Let me explain what I mean: a few weeks ago, I had the privilege of speaking on a couple of radio broadcasts about the history of the blues, on one of Israel’s biggest national radio stations. The reason I’m telling you this, is because it would have been unthinkable just a few years ago. Nobody would have thought there is enough of an audience for the blues to warrant two precious hours on the radio. Yet, in the last few years, the blues has been making quite a stir in Israel. A vibrant local blues scene has emerged, big enough to sustain not only a growing roster of Israeli blues musicians, but also appearances by a string of American blues artists who are often surprised to find themselves playing to clubs packed with a wildly enthusiastic audience.
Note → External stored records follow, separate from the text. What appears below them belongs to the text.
(* ===== verification/Service.v ===== *)
(** The flows [Execute] and [ProcessProposal] of [orchestrator/service.go].  They compose
    admission ([Auth], [Requests]), execution ([Invocation]) and the submission records
    ([Idempotency], [Submission]).

    What other goroutines do to the submission records while a flow is outside them is an
    argument ([su_meanwhile], [su_later]), and so are the times, the contexts and the answers of
    the network.  A flow is [None] when it panics or has not returned.  [triggerReconciliation]
    only starts the background pass that [Submission.reconcilePendingBefore] describes. *)
From Stdlib Require Import Ascii ZArith Lia.
From stdpp Require Import base option list strings gmap sets relations.
From S2P Require Import Prelude LifecycleStore OrchestratorTypes GoStrings Json Proto Msp Idempotency.
From S2P Require Import EndorsementPolicy PolicyResolver EndorsementSearch Collect Finality Submission.
From S2P Require Import Instances ExecContext Shim Helper Requests Auth Config Network ChaincodeResolver.
From S2P Require Import Binding Invocation.
Import Types Proto Idempotency Invocation.
Local Open Scope Z_scope.

Module Service.

(** ** Configuration *)

Section Config.
Context {L : Msp.MSPLib}.

(** What the flows read of [Service]: the part admission reads, its own MSP, and whether an
    ordering client is set. *)
Record config := mkConfig {
  c_auth : Auth.Service;
  c_MSPID : string;
  c_submitter : bool }.

Definition c_channel (c : config) : string := Auth.s_ChannelID (c_auth c).
Definition c_namespace (c : config) : string := Auth.s_Namespace (c_auth c).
Scenes are hugely important to the blues: from Clarksdale to Chicago, from East St Louis to west London, the emergence of local scenes proved a catalyst to local blues explosions that sometimes – quite often, actually – shook the blues world.
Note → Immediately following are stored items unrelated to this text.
(** A duplicate is acknowledged only when its transaction was. *)
Lemma answer_duplicate_ok e s p :
  answer_duplicate e s p = Some (Ok ()) → submissionOutcome (sb_outcomes e).2 p = Some (true, None).
Proof.
  unfold answer_duplicate. destruct (Submission.replayOrderingSubmission _ _ _ _ _) as [[er|]|] eqn:H; [done| |done].
  intros _. unfold Submission.replayOrderingSubmission in H.
  assert (Submission.final_outcome (sb_outcomes e).2 p = Some None) as Hf.
  { destruct (wait _ _ _) as [[o er]|]; cbn [mbind option_bind] in H; [|done].
    destruct (submissionOutcome (sb_outcomes e).1 p) as [[b er']|]; cbn [mbind option_bind] in H; [|done].
    destruct er; [|done]. by destruct b. }
  unfold Submission.final_outcome in Hf.
  destruct (submissionOutcome (sb_outcomes e).2 p) as [[[] [er|]]|]; done.
Qed.

(** The digest of a submission's record, from the signed bytes. *)
Definition submission_digest (envelope : Auth.Envelope) : string :=
  "gateway-submit:" +:+ sha256_hex (Auth.env_Payload envelope).

(** The record [p] is the one [s] holds for this transaction, with this digest. *)
Definition recorded (s : idempotencyStore) (txID digest : string) (p : positive) : Prop :=
  ∃ r, records s !! txID = Some p ∧ heap s !! p = Some r ∧ Digest r = digest.

Lemma existing_recorded s txID digest p :
  existing s txID digest = Ok (Some p) → recorded s txID digest p.
Proof.
  unfold existing. intros Hex. destruct (records s !! txID) as [q|] eqn:Hq; [|done].
  destruct (heap s !! q) as [r|] eqn:Hr; [|done]. case_bool_decide as Hd; [|done].
  injection Hex as ->. by exists r.
Qed.

Lemma begin_recorded now s txID digest s' p :
  begin now s txID digest = (s', Ok (p, false)) → s' = s ∧ recorded s txID digest p.
Proof.
  unfold begin. intros Hb. destruct (_ || _); [done|].
  destruct (records s !! txID ≫= _) as [[q r]|] eqn:Hq; [|done].
  case_bool_decide as Hd; [|done]. injection Hb as <- ->. split; [done|].
  destruct (records s !! txID) as [q'|] eqn:Hk; [|done]. cbn in Hq.
  destruct (heap s !! q') as [r'|] eqn:Hr; [|done]. cbn in Hq. injection Hq as -> ->. by exists r.
Qed.

(** How a submission that was not refused went on: its transaction was on record when the request
    arrived, or after it was verified, or it is verified, newly recorded and sent. *)
Lemma Submit_flow begun e x s request s' res :
  Submit eventOf sha256_hex c begun e x s request = Some (s', res) →
  (s' = s ∧ res ≠ Ok ()) ∨
  ∃ envelope g, request ≫= Auth.sr_PreparedTransaction = Some envelope ∧
    Packager.parseGatewayTransaction (Some envelope) = Ok g ∧
    submitter_authentic (sb_now e) envelope (ChaincodeName (Packager.gp_Request g))
      (Namespace (Packager.gp_Request g)) ∧
    let txID := ClientTxID (Packager.gp_Request g) in
    let digest := submission_digest envelope in
    (∃ p, s' = s ∧ recorded s txID digest p ∧ answer_duplicate e s p = Some res) ∨
    (submission_verified e g ∧
     ((s' = su_meanwhile x s ∧ res ≠ Ok ()) ∨
      (∃ p, s' = su_meanwhile x s ∧ recorded s' txID digest p ∧ answer_duplicate e s' p = Some res) ∨
      (∃ s1 p init, begin begun (su_meanwhile x s) txID digest = (s1, Ok (p, true)) ∧
         submit_first eventOf c e x s1 p g init = Some (s', res)))).
Proof.
  unfold Submit. intros H.
  destruct (admit_submission c e request) as [[envelope g]|er] eqn:Had; [|left; by simplify_eq].
  apply admit_submission_ok in Had as (Henv & _ & Hparse & Hau). cbn zeta in H.
  fold (submission_digest envelope) in H.
  destruct (existing s (ClientTxID (Packager.gp_Request g)) (submission_digest envelope))
    as [[p|]|er] eqn:Hex; [| |left; by simplify_eq].
  { right. exists envelope, g. split_and!; [done..|]. left. exists p.
    destruct (answer_duplicate e s p) as [a|]; [|done]. cbn in H. simplify_eq.
    split_and!; [done|by apply existing_recorded|done]. }
  destruct (check_revision e g) as [init|er] eqn:Hrev; [|left; by simplify_eq].
  apply check_revision_ok in Hrev; [|by eapply parsed_definition].
  destruct (validateSubmissionEndorsements c e g) as [[[]|er]|] eqn:Hval; cbn [mbind option_bind] in H;
    [|left; by simplify_eq|done].
  apply validateSubmissionEndorsements_ok in Hval.
  right. exists envelope, g. split_and!; [done..|]. right. split; [done|].
  destruct (begin begun (su_meanwhile x s) _ _) as [s1 [[p []]|er]] eqn:Hb.
  - right; right. by exists s1, p, init.
  - right; left. destruct (answer_duplicate e s1 p) as [a|] eqn:Ha; [|done]. cbn in H. simplify_eq.
    apply begin_recorded in Hb as [-> Hp]. by exists p.
  - left. simplify_eq. split; [|done]. revert Hb. unfold begin.
    destruct (_ || _); [by intros [= <- _]|]. destruct (records _ !! _ ≫= _) as [[q r]|]; [|done].
    by intros [= <- _].
Qed.


(** ** What the records stand for *)

Section Records.

(** The submissions of a run, with what each of them met. *)
Variable calls : list (submit_env * submission_env * option Auth.SubmitRequest).

(** One of them was verified and handed to ordering with this digest. *)
Definition verified_call (digest : string) : Prop :=
  ∃ e x request envelope g, (e, x, request) ∈ calls ∧
    request ≫= Auth.sr_PreparedTransaction = Some envelope ∧
    Packager.parseGatewayTransaction (Some envelope) = Ok g ∧
    submitter_authentic (sb_now e) envelope (ChaincodeName (Packager.gp_Request g))
      (Namespace (Packager.gp_Request g)) ∧
    submission_verified e g ∧ delivered (su_broadcast x (Packager.gp_Endorsement g)) ∧
    digest = submission_digest envelope.

(** Every Gateway record that shows a submission stands for such a call. *)
Definition accounted (s : idempotencyStore) : Prop :=
  ∀ p r, heap s !! p = Some r → Submitted (rec_Response r) = true →
    String.prefix "gateway-submit:" (Digest r) = true → verified_call (Digest r).

(** Records keep their digests. *)
Definition digests_kept (s s' : idempotencyStore) : Prop :=
  ∀ p r, heap s !! p = Some r → ∃ r', heap s' !! p = Some r' ∧ Digest r' = Digest r.

(** The pointer of the next record is not in use. *)
Definition system_fresh (s : idempotencyStore) : Prop := heap s !! next_ptr s = None.

(** What the rest of the system may do to the records. *)
Definition others (f : idempotencyStore → idempotencyStore) : Prop :=
  ∀ s, digests_kept s (f s) ∧ (accounted s → accounted (f s)).

Lemma digests_kept_update s p r r' :
  heap s !! p = Some r → Digest r' = Digest r → digests_kept s (with_record p r' s).
Proof.
  intros Hp Hd q r0 Hq. simpl. destruct (decide (q = p)) as [->|].
  - rewrite lookup_insert_eq. exists r'. split; [done|]. congruence.
  - rewrite lookup_insert_ne by done. by exists r0.
Qed.

Lemma digests_kept_refl s : digests_kept s s.
Proof. intros p r H. by exists r. Qed.

Lemma digests_kept_trans s1 s2 s3 : digests_kept s1 s2 → digests_kept s2 s3 → digests_kept s1 s3.
Proof.
  intros H12 H23 p r Hr. destruct (H12 _ _ Hr) as (r2 & Hr2 & Hd).
  destruct (H23 _ _ Hr2) as (r3 & Hr3 & Hd3). exists r3. split; [done|]. congruence.
Qed.

(** A record may come to show a submission only when it stands for one. *)
Lemma accounted_update s p r r' :
  accounted s → heap s !! p = Some r → Digest r' = Digest r →
  (Submitted (rec_Response r') = true → Submitted (rec_Response r) = true ∨ verified_call (Digest r)) →
  accounted (with_record p r' s).
Proof.
  intros Hs Hp Hd Hsub q r0. simpl. destruct (decide (q = p)) as [->|].
  - rewrite lookup_insert_eq. intros [= <-] [Hr|Hv]%Hsub; rewrite Hd; [|done]. by apply (Hs p r).
  - rewrite lookup_insert_ne by done. by apply Hs.
Qed.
For the longest time, the blues was – in Israel – the provenance of a dedicated handful of people, many of whom were of American or British origin, who brought their musical tastes with them when they made Alyiah – that’s Hebrew for immigrating to Israel. Though Memphis Slim and Willie Dixon played here in the early 1960s, and despite some sporadic – but well received – concerts by such blues greats as BB King, Buddy Guy and Koko Taylor, the genre just didn’t seem to catch on between the North African rhythms, Russian melodies, Yemenite trills, French-style chansons, Greek bouzouki riffs, Old Jewish liturgy, Arab scales, European rock and American Jazz that make up Israel’s hugely diverse musical sphere. Israeli musicians, more often than not, shied away from the blues. Fewer than a handful made the blues their own.
Gradually, some clubs became hubs for a nascent scene, where blues lovers and musicians could get together, hear each other, trade licks and make connections. Other Israeli blues people had to make their own connections and start their own smaller scenes closer to home in other, more distant regions of the country.
The newly emerging blues crowd soon began to produce more and more performers, and these – in turn – began to appear on more and more stages around the country, that were suddenly willing to feature blues music. Noam Dayan, newly returned from an extended stay in Chicago, began playing his beautifully intricate guitar; harp player Guy Dagan and guitarist Assaf Barak formed their jumping Heeby Gee Bees outfit, functioning both as a duo and in a full band format; singer Noa Golan Barel belted out her soul-blues music; Danny Dorchin came up with his meaty, in-your-face one-man-band act; and the aptly named Electric Blue developed their own brand of, well, electric blues.
All this was not lost on previously non-blues artists, who used to nurture their love for the blues in private. Guitar player extraordinaire Uzi Ramirez, already a fixture of Tel Aviv’s hipster scene, gravitated more and more towards blues and Americana, often in a one-man-band format, while Beersheba’s David Peretz, a mainstay of southern Isareli indie, intriguingly attempted to marry blues music with haiku-style poetry.
By this point, enough of a scene was emerging to warrant a growing number of concerts by American artists, from James Cotton to Hot Tuna to the Charlie Musselwhite. These artists were brought over by promoters who, though they loved the blues, were still focusing on “name” acts that played refined, polished blues, which was deemed more appealing for a larger audience. This is where Hagar comes into the story.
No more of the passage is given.